(** ** Sessions *)
Class RequestSessionApi (S : Type) : Type := {
  current_process_id : M S TokenError Z;
  process_session_id : Z -> M S TokenError Z;
  session_connect_state : Z -> M S TokenError Z;
}.
Definition drop_wts_memory {S E} (pointer : Z) : M S E unit :=
  if negb (Z.eqb pointer 0) then call (WTSFreeMemory pointer) else ret tt.
#[export] Instance WindowsRequestSessionApi {S} : RequestSessionApi S := {|
  current_process_id := call ProcessId;
  process_session_id pid :=
    let* '(success, session_id) := call (ProcessIdToSessionId pid) in
    if negb success then last_token_error else ret session_id;
  session_connect_state session_id :=
    let* '(success, buffer, bytes_returned, state) := call (WTSQuerySessionInformationW session_id WTSConnectState) in
    defer (drop_wts_memory buffer)
      (if negb success then last_token_error
       else if Z.eqb buffer 0 || (bytes_returned <? SIZE_OF_CONNECT_STATE)%Z
       then throw (InvalidSessionStateData session_id bytes_returned)
       else ret state)
|}.
Definition get_requesting_process_session_with_api {S} `{RequestSessionApi S} : M S TokenError Z :=
  let* process_id := current_process_id in
  let* session_id := process_session_id process_id in
  if Z.eqb session_id 0 then throw (NonInteractiveRequestSession session_id)
  else
    let* state := session_connect_state session_id in
    if negb (Z.eqb state WTSActive) && negb (Z.eqb state WTSConnected)
    then throw (RequestSessionNotConnected session_id state) else ret session_id.
Definition get_requesting_process_session {S} : M S TokenError Z := get_requesting_process_session_with_api.

(** ** Processes by name *)
Section Processes.
Context {S : Type} `{Fuel}.
Fixpoint find_loop (turns : nat) (snapshot : Z) (image_name : str) (success : option (wide * Z))
    : M S TokenError Z :=
  match turns with
  | O => out_of_fuel
  | Datatypes.S turns' =>
      match success with
      | None => throw (ProcessNotFound image_name)
      | Some (exe_file, pid) =>
          let current_name := from_utf16_lossy (take (default (length exe_file) (position is_nul exe_file)) exe_file) in
          if eq_ignore_ascii_case current_name image_name then ret pid
          else
            let* success := call (Process32NextW snapshot) in
            find_loop turns' snapshot image_name success
      end
  end.
Definition find_process_id_by_name (image_name : str) : M S TokenError Z :=
  let* snapshot := call (CreateToolhelp32Snapshot TH32CS_SNAPPROCESS) in
  if Z.eqb snapshot INVALID_HANDLE_VALUE then last_token_error
  else
    let* owned_snapshot := owned_or_last_error (OwnedHandle_from_raw snapshot) TokWin32Error in
    using_handle owned_snapshot
      (let* success := call (Process32FirstW owned_snapshot) in
       find_loop fuel owned_snapshot image_name success).
End Processes.

(** ** The TrustedInstaller service *)
Class TrustedInstallerServiceApi (S : Type) : Type := {
  service_handle : Type;
  open_manager : Z -> M S Z service_handle;
  open_service : service_handle -> wide -> Z -> M S Z service_handle;
  start_service : service_handle -> M S Z unit;
  query_status : service_handle -> M S Z service_status;
  wait_interval : Z -> M S TokenError unit;
  drop_service_handle : service_handle -> M S unit unit;
}.
#[export] Instance WindowsTrustedInstallerServiceApi {S} : TrustedInstallerServiceApi S := {|
  service_handle := Z;
  open_manager access :=
    let* handle := call (OpenSCManagerW access) in owned_or_last_error (OwnedScHandle_from_raw handle) id;
  open_service manager name access :=
    let* handle := call (OpenServiceW manager name access) in owned_or_last_error (OwnedScHandle_from_raw handle) id;
  start_service service :=
    let* started := call (StartServiceW service) in if negb started then last_code else ret tt;
  query_status service :=
    let* status := call (QueryServiceStatusEx service) in
    match status with None => last_code | Some status => ret status end;
  wait_interval ms := call (ThreadSleepMs ms);
  drop_service_handle handle := close_service_handle handle
|}.
Definition service_state_error (status : service_status) : TokenError :=
  TrustedInstallerServiceState (ss_state status) (ss_win32_exit_code status) (ss_service_exit_code status)
    (ss_process_id status).

Section Service.
Context {S : Type} `{TrustedInstallerServiceApi S}.
(** [left] turns of the poll loop remain. *)
Fixpoint poll_service (left : nat) (service : service_handle) : M S TokenError Z :=
  match left with
  | O => panic ($"the bounded service poll loop always returns")
  | Datatypes.S left' =>
      let* status := map_err (Win32Operation ($"QueryServiceStatusEx for TrustedInstaller")) (query_status service) in
      if Z.eqb (ss_state status) SERVICE_RUNNING && negb (Z.eqb (ss_process_id status) 0)
      then ret (ss_process_id status)
      else
        let transitional :=
          Z.eqb (ss_state status) SERVICE_START_PENDING || Z.eqb (ss_state status) SERVICE_CONTINUE_PENDING in
        if negb transitional || Nat.eqb left' 0 then throw (service_state_error status)
        else do* wait_interval SERVICE_START_POLL_INTERVAL in poll_service left' service
  end.
Definition ensure_trustedinstaller_service_running_with_api : M S TokenError Z :=
  let* manager := map_err (Win32Operation ($"OpenSCManagerW for TrustedInstaller")) (open_manager SC_MANAGER_CONNECT) in
  defer (drop_service_handle manager)
    (let* service := map_err (Win32Operation ($"OpenServiceW for TrustedInstaller"))
       (open_service manager (to_wide_null TRUSTED_INSTALLER_SERVICE) (SERVICE_START .| SERVICE_QUERY_STATUS)) in
     defer (drop_service_handle service)
       (let* started := attempt (start_service service) in
        do* match started with
            | Err code =>
                if negb (Z.eqb code ERROR_SERVICE_ALREADY_RUNNING)
                then throw (Win32Operation ($"StartServiceW for TrustedInstaller") code) else ret tt
            | Ok _ => ret tt
            end in
        poll_service SERVICE_START_POLL_ATTEMPTS service)).
End Service.
Definition ensure_trustedinstaller_service_running {S} : M S TokenError Z :=
  ensure_trustedinstaller_service_running_with_api.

### Exercise brief
Locate the lines above that hold the word "Section". Show every one of them.

### Solution to this task
Section Processes.
Section Service.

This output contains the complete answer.